Starting at the first line of the data below, write out each line exactly until you reach the line containing "(** The fields", and include that line too.

[[ Records provided open ]]

(* ===== verification/Host.v ===== *)
(** * What the host broker asks of its host ([native/spaces_broker.c])

    The broker's method handlers are programs of [Effects].  [Kernel] gives the
    answers to their system calls and D-Bus calls: each operation takes the
    time, a counter of the calls made so far. *)

From S2P Require Import Prelude.
From S2P Require Export Effects Desktop.

(** ** Data *)

(** The fields of [struct stat] the broker reads. *)
Record stat := Stat { st_dev : Z; st_ino : Z; st_mode : Z; st_size : Z }.

Inductive bus := SessionBus | SystemBus.

(** The descriptors sent with a call: none, those the guest sent with its own
    call, or a list the broker built. *)
Inductive fd_list := NoFds | GuestFds | OwnFds (descriptors : list Z).

Record dbus_call := DBusCall {
  c_bus : bus;
  c_destination : text;
  c_path : text;
  c_interface : text;
  c_method : text;
  c_parameters : list variant;
  c_fds : fd_list;
}.

Inductive event :=
  | EOpened (fd : Z)                       (** a new descriptor of the broker *)
  | EClosed (fd : Z)
  | EOpenat2 (dir : Z) (path : text) (flags resolve : Z) (r : Z + Z)
  | EOpen (path : text) (flags : Z) (r : Z + Z)
  | EFstat (fd : Z) (r : Z + stat)
  | EStat (path : text) (r : Z + stat)
  | EGetfl (fd : Z) (r : Z + Z)
  | EPread (fd offset : Z) (r : Z + text)
  | ERead (fd : Z) (r : Z + text)
  | EWrite (fd : Z) (data : text) (r : Z + nat)
  | ETruncated (fd : Z) (r : Z + unit)
  | EUnlink (path : text)
  | EHandle (handle : Z) (r : option gerror + Z)  (** a descriptor of the guest's message *)
  | EContents (path : text) (r : gerror + text)
  | ELink (path : text) (r : gerror + text)
  | EPrlimit (pid limit : Z) (r : Z + unit)
  | ECall (c : dbus_call) (r : gerror + list variant)
  | EResponses (signals : list (text * Z * list (text * variant)))
  | EReturn (values : list variant) (fds : list Z)   (** the guest's reply *)
  | EError (e : gerror).

(** The state of the host is the number of calls made so far: two equal calls
    may be answered differently. *)
Abbreviation world := (machine nat event).
Abbreviation outcome := (ending nat event).
Abbreviation M := (prog nat event).

(** ** Interfaces *)

(** [inl] is [-1] with [errno], or [NULL] with an error. *)
Class Kernel := {
  k_openat2 : nat → Z → text → Z → Z → Z + Z;
  k_open : nat → text → Z → Z + Z;
  k_close : nat → Z → Z + unit;
  k_fstat : nat → Z → Z + stat;
  k_stat : nat → text → Z + stat;
  k_getfl : nat → Z → Z + Z;
  k_pread : nat → Z → nat → Z → Z + text;
  k_read : nat → Z → nat → Z + text;
  k_write : nat → Z → text → Z + nat;
  k_lseek : nat → Z → Z + unit;
  k_ftruncate : nat → Z → Z + unit;
  k_memfd : nat → Z + Z;
  k_mkdir : nat → text → Z + unit;
  k_prlimit : nat → Z → Z → Z + unit;
  k_contents : nat → text → gerror + text;          (** [g_file_get_contents] *)
  k_readlink : nat → text → gerror + text;          (** [g_file_read_link] *)
  k_fd_list : nat → bool;                           (** the message has one *)
  (** [g_unix_fd_list_get] duplicates an entry; an index outside the list is
      a programming error, for which it returns [-1] and sets no error. *)
  k_fd_list_get : nat → Z → option gerror + Z;
  k_fd_list_append : nat → Z → option gerror;
  k_call : nat → dbus_call → gerror + list variant;
  k_responses : nat → list (text * Z * list (text * variant));
  k_uuid : nat → text;
  k_pread_size t fd size offset data : k_pread t fd size offset = inr data →
    (length data ≤ size)%nat;
  k_read_size t fd size data : k_read t fd size = inr data → (length data ≤ size)%nat;
  k_write_size t fd data n : k_write t fd data = inr n → (n ≤ length data)%nat;
}.

(** ** System calls *)

Section calls.
Context `{Kernel}.

Definition tick {A} (answer : nat → A) (events : A → list event) : M A := λ w,
  let x := answer w.(now) in
  Returned x (World (S w.(now)) (events x ++ w.(trace))).

(** A successful result is a descriptor that has to be closed. *)
Definition opened (e : Z + Z → event) (r : Z + Z) : list event :=
  match r with inr fd => [EOpened fd; e r] | inl _ => [e r] end.

Definition sys_openat2 (dir : Z) (path : text) (flags resolve : Z) : M (Z + Z) :=
  tick (λ t, k_openat2 t dir path flags resolve) (opened (EOpenat2 dir path flags resolve)).
Definition sys_open (path : text) (flags : Z) : M (Z + Z) :=
  tick (λ t, k_open t path flags) (opened (EOpen path flags)).
(** The descriptor is released even if [close] reports an error. *)
Definition sys_close (fd : Z) : M (Z + unit) :=
  tick (λ t, k_close t fd) (λ _, [EClosed fd]).
Definition sys_fstat (fd : Z) : M (Z + stat) :=
  tick (λ t, k_fstat t fd) (λ r, [EFstat fd r]).
Definition sys_stat (path : text) : M (Z + stat) :=
  tick (λ t, k_stat t path) (λ r, [EStat path r]).
Definition sys_getfl (fd : Z) : M (Z + Z) :=
  tick (λ t, k_getfl t fd) (λ r, [EGetfl fd r]).
Definition sys_pread (fd : Z) (size : nat) (offset : Z) : M (Z + text) :=
  tick (λ t, k_pread t fd size offset) (λ r, [EPread fd offset r]).
Definition sys_read (fd : Z) (size : nat) : M (Z + text) :=
  tick (λ t, k_read t fd size) (λ r, [ERead fd r]).
Definition sys_write (fd : Z) (data : text) : M (Z + nat) :=
  tick (λ t, k_write t fd data) (λ r, [EWrite fd data r]).
Definition sys_lseek (fd : Z) : M (Z + unit) := tick (λ t, k_lseek t fd) (λ _, []).
Definition sys_ftruncate (fd : Z) : M (Z + unit) :=
  tick (λ t, k_ftruncate t fd) (λ r, [ETruncated fd r]).
Definition sys_memfd : M (Z + Z) :=
  tick k_memfd (λ r, match r with inr fd => [EOpened fd] | inl _ => [] end).
Definition sys_mkdir (path : text) : M (Z + unit) := tick (λ t, k_mkdir t path) (λ _, []).
Definition sys_unlink (path : text) : M unit := tick (λ _, tt) (λ _, [EUnlink path]).
Definition sys_prlimit (pid limit : Z) : M (Z + unit) :=
  tick (λ t, k_prlimit t pid limit) (λ r, [EPrlimit pid limit r]).
Definition file_contents (path : text) : M (gerror + text) :=
  tick (λ t, k_contents t path) (λ r, [EContents path r]).
Definition file_read_link (path : text) : M (gerror + text) :=
  tick (λ t, k_readlink t path) (λ r, [ELink path r]).
Definition fd_list_present : M bool := tick k_fd_list (λ _, []).
Definition fd_list_get (handle : Z) : M (option gerror + Z) :=
  tick (λ t, k_fd_list_get t handle)
    (λ r, EHandle handle r :: match r with inr fd => [EOpened fd] | inl _ => [] end).
(** [g_unix_fd_list_append] duplicates the descriptor into the list, which
    owns the duplicate. *)
Definition fd_list_append (fd : Z) : M (option gerror) :=
  tick (λ t, k_fd_list_append t fd) (λ _, []).
Definition call_sync (c : dbus_call) : M (gerror + list variant) :=
  tick (λ t, k_call t c) (λ r, [ECall c r]).
(** The [Response] signals the nested main loop dispatches before it ends. *)
Definition run_loop : M (list (text * Z * list (text * variant))) :=
  tick k_responses (λ l, [EResponses l]).
Definition uuid : M text := tick k_uuid (λ _, []).
Definition return_value (values : list variant) (fds : list Z) : M unit :=
  tick (λ _, tt) (λ _, [EReturn values fds]).
Definition return_error (e : gerror) : M unit := tick (λ _, tt) (λ _, [EError e]).
(** Called with no error GLib complains and sends nothing: the guest's call
    stays unanswered. *)
Definition return_gerror (e : option gerror) : M unit :=
  match e with Some e => return_error e | None => mret tt end.
End calls.

(** ** Reasoning about runs *)

Lemma tick_returned {A} (answer : nat → A) events w x w' :
  tick answer events w = Returned x w' ↔
  x = answer w.(now) ∧ w' = World (S w.(now)) (events x ++ w.(trace)).
Proof. unfold tick. naive_solver. Qed.

Lemma returns_tick {A} (answer : nat → A) events : returns (tick answer events).
Proof. intros w. unfold tick. eauto. Qed.

Lemma emits_tick {A} P (answer : nat → A) events :
  (∀ x, Forall P (events x)) → emits P (tick answer events).
Proof. intros HP w x w' [-> ->]%tick_returned. eexists. by split. Qed.

(** Inverts one run into its calls and their answers. *)
Ltac run_inv :=
  repeat match goal with
  | H : (_ ≫= _) _ = Returned _ _ |- _ => apply M_bind_returned in H as (? & ? & ? & H)
  | H : mret _ _ = Returned _ _ |- _ => apply M_ret_returned in H as [? ?]; subst
  | H : tick _ _ _ = Returned _ _ |- _ => apply tick_returned in H as [? ?]; subst
  end.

[[ Records provided closed ]]

# [The answer]
(* ===== verification/Host.v ===== *)
(** * What the host broker asks of its host ([native/spaces_broker.c])

    The broker's method handlers are programs of [Effects].  [Kernel] gives the
    answers to their system calls and D-Bus calls: each operation takes the
    time, a counter of the calls made so far. *)

From S2P Require Import Prelude.
From S2P Require Export Effects Desktop.

(** ** Data *)

(** The fields of [struct stat] the broker reads. *)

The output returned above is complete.